This post was a lot more work than it’s ultimately going to be worth, I think. I decided to take a look at every player who took faceoffs in Division-1 lacrosse last year, in order to see a few things:
- Is there a trend from year-to-year in any class being good at faceoffs?
- Do individual faceoff specialists tend to improve from year-to-year?
- Is there even enough data to determine either of the previous things on the whole?
- On the same note, is it predictive for the future, or seemingly random?
There were a few problems with my data collection. You’ll notice that the faceoff percentages for every class are better than 50%. This is statistically impossible, of course, and there are a couple reasons for this: I didn’t include Presbyterian (their school’s website has already removed the lacrosse statistics, as the sport has been discontinued) or Mercer (as a first-year program, their stats were also terrible, but I didn’t include them), and I also probably missed a few 0-6 and 0-8 players at various schools, since those stat lines look shockingly similar to 0-0.

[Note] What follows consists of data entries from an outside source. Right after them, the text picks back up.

(* ===== verification/IntegrationThms.v ===== *)
(** * Integration status: theorems

    The comparison of the layers reports exactly the tenants that a layer and the
    control plane do not agree on, and the module statistics count every event. *)
From Stdlib Require Import QArith Ascii.
From stdpp Require Import strings base decidable option numbers list relations.
From S2P Require Import Prelude PyLib Models PortalModels World Trace Metrics Demo Assembly Integration.
Local Open Scope string_scope.
Local Open Scope list_scope.
Local Open Scope py_scope.

Module IntegrationThms.
Import Metrics Assembly Integration.

Lemma elem_of_sorted_set x l : x ∈ sorted_set l ↔ x ∈ l.
Proof. unfold sorted_set. by rewrite elem_of_sorted, elem_of_remove_dups. Qed.
Lemma sorted_set_nodup l : NoDup (sorted_set l).
Proof. unfold sorted_set. rewrite sorted_perm. apply NoDup_remove_dups. Qed.
(** A tenant that holds a rack or a CPU node *)
Definition holds_something (s : Store) (t : string) : Prop :=
  (∃ a, a ∈ dvalues (st_allocations s) ∧ al_tenant_id a = t)
  ∨ (t ≠ EmptyString ∧ ∃ c, c ∈ dvalues (st_cpu_nodes s) ∧ cn_tenant_id c = Some t).
Lemma truthy_nonempty t : truthy_str t = true ↔ t ≠ EmptyString.
Proof. unfold truthy_str. by destruct t. Qed.
Lemma elem_of_holders s t : t ∈ holders s ↔ holds_something s t.
Proof.
  unfold holders, holds_something. rewrite elem_of_sorted_set, elem_of_app, elem_of_filterb, truthy_nonempty.
  rewrite list_elem_of_fmap, list_elem_of_omap. naive_solver.
Qed.
Lemma last_item_in {A : Type} (l : list A) (x : A) : last_item l = Ok x -> In x l.
Proof.
  unfold last_item. destruct (rev l) as [|y r] eqn:Er; [intros H; discriminate H|].
  intros H. apply Ok_inj in H. subst y. apply in_rev. rewrite Er. left. reflexivity.
Qed.

Lemma last_item_nonempty {A : Type} (l : list A) (a : A) :
  In a l -> exists x, last_item l = Ok x.
Proof.
  unfold last_item. intros Ha. destruct (rev l) as [|y r] eqn:Er.
  - apply in_rev in Ha. rewrite Er in Ha. destruct Ha.
  - exists y. reflexivity.
Qed.

(** Property X7.  Whatever has been registered, [get_strategy] raises only
    for a negative distance, and then [ValueError]; for every other
    distance, nan and infinity included, it returns one of the
    factory's strategies. *)
Theorem get_strategy_raises_only_for_negative (P : Platform)
  (regs : list ShippingStrategy) (d : f64) :
  let f := fold_left register_strategy regs factory_init in
  (fltb d (of_Z 0) = true ->
   get_strategy P f d
   = Raise (ValueError ("Distance cannot be negative: " ++ repr_float P d)))
  /\ (fltb d (of_Z 0) = false ->
      exists s, get_strategy P f d = Ok s /\ In s (_strategies f)).
Proof.
  intros f. unfold get_strategy. split; intros E; rewrite E; [reflexivity|].
  destruct (find (fun s => is_applicable s d) (_strategies f)) as [s|] eqn:Ef.
  - exists s. split; [reflexivity|]. apply find_some in Ef. apply Ef.
  - assert (Hin : In MiniVanStrategy (_strategies f)).
    { apply registrations_keep_strategies. left. reflexivity. }
    destruct (last_item_nonempty _ _ Hin) as [x Hx]. exists x.
    split; [exact Hx|]. apply last_item_in. exact Hx.
Qed.

Lemma find_first {A : Type} (p : A -> bool) (l : list A) (x : A) :
  find p l = Some x ->
  exists l1 l2, l = l1 ++ x :: l2 /\ p x = true /\ Forall (fun a => p a = false) l1.
Proof.
  induction l as [|a l IH]; cbn; [discriminate|].
  destruct (p a) eqn:E.
  - intros H. injection H as ->. exists [], l. repeat split; [exact E|constructor].
  - intros H. destruct (IH H) as (l1 & l2 & -> & Hp & Hf).
    exists (a :: l1), l2. repeat split; [exact Hp|constructor; assumption].
Qed.

Lemma find_none_applicable (l : list ShippingStrategy) (d : f64) (s : ShippingStrategy) :
  find (fun s => is_applicable s d) l = None -> In s l -> is_applicable s d = false.
Proof. intros Hn Hin. apply (find_none _ _ Hn _ Hin). Qed.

Anyway, you can see the full data on this Google Doc. For the over-arching points, here is the first graph:
It depicts the faceoff win percentage for each class (as listed on team rosters, pulled from team statistics). As you can see, the seniors were by far the best in 2011, and there does seem to be a trend of improvement as time goes on (though the juniors were worse than sophomores). A few hypotheses as to why that’s the case:
- Faceoff specialists simply get better with more experience.
- A lot of frehsmen try their hand at faceoffs, and once they prove to be bad, they don’t get opportunities in subsequent years (that freshman class had by far the highest number of players who had attempted a faceoff, supporting this reasoning).
- Simple statistical anomaly. With only four data points, and an imperfect trend, this could also be the case.
As a follow-up, I decided to see if individual players improve from year-to-year. Since some schools have horrible websites that don’t make archived statistics available, this is becoming even less of a perfect science. However, every individual (on a team for whom I could find 2010 AND 2011 statistics) that took faceoffs in both of the past two years is included:
(Classes are their 2011 standing, they were obviously a year younger in 2010). As you can see, players improved from freshman year to sophomore year, but they actually got worse on the whole going into their junior and senior years. There are also some plausible explanations for this:
- Some good faceoff men stop taking draws as they become more important pieces of the team offense and/or defense.
- Some good faceoff men perform worse (while still taking draws) as they play a bigger role in the offense and/or defense, due to fatigue.
- There’s just no reason to expect improvement from year-to-year, and it’s a statistical anomaly.
- Sample size difference from graduating players (or incoming players) in other classes make good/bad players take a different number from year-to-year, skewing the statistics.
Of course, there are several individuals that got worse (and some got a lot better) from year-to-year, and there is also an argument that some schools are better at developing faceoff men than others. Johns Hopkins and Bucknell, for example, saw every player who fits our criteria improve from 2010 to 2011. Detroit, on the other hand, saw every single player get worse on faceoffs over the past two seasons (uh oh, since I originally started this post to explore UDM’s faceoffs and their potential to improve next year).
Of course, at the end of the day, there are so many factors going into faceoffs – competition, wing play, faceoff style, etc. – that make this data inconclusive at best. My takeaway from the entire exercise is that there’s no reason to expect, on aggregate, an improvement from year-to-year for an individual faceoff specialist.